WHAT NEEDS TO BE DONE
A line qualifies if it holds the string "GDALGetRasterBand". Copy every qualifying line from the records.

*** DATA SHOWN Section Begins ***

(** ** godalGetRasterStatistics *)

(** [godalGetRasterStatistics]: returns 1 exactly when the native call
    returned [CE_None]. A [CE_Warning] return (no statistics stored) is
    not turned into an error: the context only sees the native call's own
    diagnostics. Any other non-zero return reports an error in the strict
    local mode. *)
Theorem godalGetRasterStatistics_result (logger : go_logger) (stats : native_outcome Z)
    (s : tstate) :
  let '(r, s') := godalGetRasterStatistics logger stats s in
  (r = 1 <-> n_result stats = CE_None) /\
  (n_result stats = CE_Warning ->
   r = 0 /\ ctx s' = ctx (run_diags logger (n_diags stats) (godalWrap s))) /\
  (handlerIdx (ctx s) = 0 -> n_result stats <> CE_None -> n_result stats <> CE_Warning ->
   failed_ctx (ctx s') = true).
Proof.
  unfold godalGetRasterStatistics. cbn zeta.
  set (s2 := run_diags logger (n_diags stats) (godalWrap s)).
  assert (Hfr : same_frame (godalWrap s) s2) by (unfold s2; xframe_tac).
  destruct (in_scope s s2 Hfr) as [Hh2 Hi2].
  split.
  - destruct (n_result stats =? 0) eqn:Hz; [apply Z.eqb_eq in Hz | apply Z.eqb_neq in Hz];
      unfold CE_None; split; intros H; try reflexivity; try discriminate; congruence.
  - split.
    + intros Hw. rewrite Hw. simpl. split; [reflexivity|].
      destruct (godalUnwrap_spec s2) as (_ & Huc & _). exact Huc.
    + intros Hi Hn Hw.
      assert (Hc : negb (n_result stats =? 0) && negb (n_result stats =? CE_Warning) = true)
        by (apply andb_true_intro; split; apply negb_true_iff, Z.eqb_neq; assumption).
      rewrite Hc.
      destruct (godalUnwrap_spec (forceCPLError logger (n_result stats) s2)) as (_ & Huc & _).
      rewrite Huc. apply (forceCPLError_strict_mode logger _ s2 (handlers s)); congruence.
Qed.

Lemma godalGetRasterStatistics_result_witness :
  let '(r, s') := godalGetRasterStatistics silent_logger (mkOutcome [] CE_Warning)
                    (fresh_state 0) in
  (r = 1 <-> n_result (mkOutcome [] CE_Warning) = CE_None) /\
  (n_result (mkOutcome [] CE_Warning) = CE_Warning ->
   r = 0 /\ ctx s' = ctx (run_diags silent_logger (n_diags (mkOutcome [] CE_Warning))
                            (godalWrap (fresh_state 0)))) /\
  (handlerIdx (ctx (fresh_state 0)) = 0 -> n_result (mkOutcome [] CE_Warning) <> CE_None ->
   n_result (mkOutcome [] CE_Warning) <> CE_Warning -> failed_ctx (ctx s') = true).
Proof.
  exact (godalGetRasterStatistics_result silent_logger (mkOutcome [] CE_Warning)
           (fresh_state 0)).
Defined.

(** ** godalVSIClose *)

Lemma filter_warning_nil (ds : list (Z * Z * string)) :
  List.filter at_least_warning ds = [] <-> Forall (fun d => d.1.1 < CE_Warning) ds.
Proof.
  induction ds as [|d ds IH]; simpl; [split; constructor|].
  unfold at_least_warning at 1. destruct (CE_Warning <=? d.1.1) eqn:Hw.
  - apply Z.leb_le in Hw. split; [discriminate|].
    intros Hf. inversion Hf. lia.
  - apply Z.leb_gt in Hw. rewrite IH. split; [intros H; constructor; assumption|].
    intros Hf. inversion Hf. assumption.
Qed.

Lemma godalWrap_no_options s (H : configOptions (ctx s) = None) :
  godalWrap s = set_handlers (GodalErrorHandler :: handlers s) s.
Proof. unfold godalWrap. simpl. rewrite H. reflexivity. Qed.

Lemma godalUnwrap_no_options s (H : configOptions (ctx s) = None) :
  godalUnwrap s = set_handlers (tail (handlers s)) s.
Proof. unfold godalUnwrap. simpl. rewrite H. reflexivity. Qed.

(** [godalVSIClose] runs with a context of its own: it returns no message
    exactly when [VSIFCloseL] returned 0 and raised nothing of level
    [CE_Warning] or above; the caller's context, the handler stack and
    the thread-local config are as they were. *)
Theorem godalVSIClose_result (logger : go_logger) (close : native_outcome Z) (s : tstate) :
  let '(msg, s') := godalVSIClose logger close s in
  ctx s' = ctx s /\ handlers s' = handlers s /\ config s' = config s /\
  (msg = None <-> n_result close = 0 /\ Forall (fun d => d.1.1 < CE_Warning) (n_diags close)).
Proof.
  unfold godalVSIClose. cbn zeta.
  set (c0 := mkCctx None 0 0 None).
  rewrite (godalWrap_no_options (set_ctx c0 s) eq_refl).
  set (t := set_handlers (GodalErrorHandler :: handlers (set_ctx c0 s)) (set_ctx c0 s)).
  set (s2 := run_diags logger (n_diags close) t).
  set (s3 := if negb (n_result close =? 0) then forceError logger s2 else s2).
  assert (Hfr : same_frame t s3)
    by (unfold s3, s2; destruct (negb _); xframe_tac).
  destruct Hfr as (Hh3 & Hc3 & Hi3 & Ho3).
  rewrite (godalUnwrap_no_options s3) by (rewrite Ho3; reflexivity).
  split; [reflexivity|]. split; [simpl; rewrite Hh3; reflexivity|].
  split; [simpl; rewrite Hc3; reflexivity|]. simpl.
  destruct (run_diags_strict logger (n_diags close) t (handlers s) eq_refl eq_refl)
    as (Hm & _ & Hf).
  fold s2 in Hm, Hf.
  assert (Hm' : errMessage (ctx s2) = join_nl (map snd (List.filter at_least_warning
                                                           (n_diags close))))
    by (rewrite Hm, join_nl_fold; reflexivity).
  destruct (run_diags_frame logger (n_diags close) t) as (Hh2 & _ & Hi2 & _).
  fold s2 in Hh2, Hi2.
  unfold s3. destruct (n_result close =? 0) eqn:Hz; simpl.
  - apply Z.eqb_eq in Hz. rewrite Hm', <- filter_warning_nil.
    destruct (List.filter at_least_warning (n_diags close)); simpl;
      split; intros H; try tauto; try discriminate; destruct H; discriminate.
  - apply Z.eqb_neq in Hz. split; [|intros [H _]; contradiction].
    intros Hnone. exfalso.
    unfold forceError in Hnone. destruct (failed_ctx (ctx s2)) eqn:Hfc; simpl in Hnone.
    + unfold failed_ctx in Hfc. rewrite Hnone in Hfc. rewrite Hf in Hfc. discriminate.
    + destruct (CPLError_strict logger CE_Failure CPLE_AppDefined "unknown error" s2
                  (handlers s) Hh2 Hi2) as (Hm2 & _ & _).
      simpl in Hm2. rewrite Hm2 in Hnone.
      destruct (errMessage (ctx s2)); discriminate.
Qed.

Lemma godalVSIClose_result_witness :
  let '(msg, s') := godalVSIClose silent_logger
                      (mkOutcome [(CE_Failure, 3, "flush failed")] (-1)) (fresh_state 1) in
  ctx s' = ctx (fresh_state 1) /\ handlers s' = handlers (fresh_state 1) /\
  config s' = config (fresh_state 1) /\
  (msg = None <-> n_result (mkOutcome [(CE_Failure, 3, "flush failed")] (-1)) = 0 /\
                  Forall (fun d => d.1.1 < CE_Warning)
                    (n_diags (mkOutcome [(CE_Failure, 3, "flush failed")] (-1)))).
Proof.
  exact (godalVSIClose_result silent_logger
           (mkOutcome [(CE_Failure, 3, "flush failed")] (-1)) (fresh_state 1)).
Defined.

(** ** Null-terminated handle lists *)

Lemma fill_handles_spec (get : Z -> Z) (i fuel : nat) (ret : list Z)
    (H : (i + fuel <= length ret)%nat) :
  fill_handles get i fuel ret =
  take i ret ++ map (fun j => get (Z.of_nat j)) (seq i fuel) ++ drop (i + fuel) ret.
Proof.
  revert i ret H. induction fuel as [|f IH]; intros i ret H; simpl.
  - rewrite Nat.add_0_r. symmetry. apply take_drop.
  - rewrite IH by (rewrite length_insert; lia).
    rewrite (take_S_r _ _ (get (Z.of_nat i))) by (apply list_lookup_insert_eq; lia).
    rewrite take_insert_ge by lia.
    rewrite drop_insert_lt by lia.
    replace (i + S f)%nat with (S i + f)%nat by lia.
    rewrite <- app_assoc. reflexivity.
Qed.

Lemma drop_repeat_last (g : Z) (n : nat) : drop n (repeat g (n + 1)) = [g].
Proof. induction n as [|n IH]; simpl; [reflexivity | exact IH]. Qed.

Lemma null_terminated_spec (count : Z) (get : Z -> Z) (garbage : Z) :
  null_terminated count get garbage =
  map (fun j => get (Z.of_nat j)) (seq 0 (Z.to_nat count)) ++ [0].
Proof.
  unfold null_terminated.
  rewrite fill_handles_spec
    by (rewrite length_insert, repeat_length; lia).
  simpl. f_equal.
  rewrite drop_insert_ge by lia. rewrite Nat.sub_diag, drop_repeat_last. reflexivity.
Qed.

(** [godalRasterBands], [godalVectorLayers], [godalBandOverviews] on an
    object with [count > 0] entries: a [count + 1] array holding band
    [i + 1] (layer [i], overview [i]) at slot [i] and [nullptr] at slot
    [count]; every slot is written, nothing of the uninitialised
    allocation survives. *)
Theorem handle_lists (count : Z) (Hc : 0 < count)
    (GDALGetRasterBand GDALDatasetGetLayer GDALGetOverview : Z -> Z) (garbage : Z) :
  godalRasterBands count GDALGetRasterBand garbage =
    Some (map (fun j => GDALGetRasterBand (Z.of_nat j + 1)) (seq 0 (Z.to_nat count)) ++ [0]) /\
  godalVectorLayers count GDALDatasetGetLayer garbage =
    Some (map (fun j => GDALDatasetGetLayer (Z.of_nat j)) (seq 0 (Z.to_nat count)) ++ [0]) /\
  godalBandOverviews count GDALGetOverview garbage =
    Some (map (fun j => GDALGetOverview (Z.of_nat j)) (seq 0 (Z.to_nat count)) ++ [0]).
Proof.
  unfold godalRasterBands, godalVectorLayers, godalBandOverviews.
  assert (Hz : (count =? 0) = false) by (apply Z.eqb_neq; lia). rewrite Hz.
  rewrite !null_terminated_spec. repeat split.
Qed.

Lemma handle_lists_witness :
  0 < 3 /\
  godalRasterBands 3 (fun i => 100 + i) 77 =
    Some (map (fun j => (fun i => 100 + i) (Z.of_nat j + 1)) (seq 0 (Z.to_nat 3)) ++ [0]) /\
  godalVectorLayers 3 (fun i => 200 + i) 77 =
    Some (map (fun j => (fun i => 200 + i) (Z.of_nat j)) (seq 0 (Z.to_nat 3)) ++ [0]) /\
  godalBandOverviews 3 (fun i => 300 + i) 77 =
    Some (map (fun j => (fun i => 300 + i) (Z.of_nat j)) (seq 0 (Z.to_nat 3)) ++ [0]).
Proof.
  split; [lia|].
  exact (handle_lists 3 ltac:(lia) (fun i => 100 + i) (fun i => 200 + i) (fun i => 300 + i) 77).
Defined.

*** DATA SHOWN Section Ends ***

RESPONSE AREA
    (GDALGetRasterBand GDALDatasetGetLayer GDALGetOverview : Z -> Z) (garbage : Z) :
  godalRasterBands count GDALGetRasterBand garbage =
    Some (map (fun j => GDALGetRasterBand (Z.of_nat j + 1)) (seq 0 (Z.to_nat count)) ++ [0]) /\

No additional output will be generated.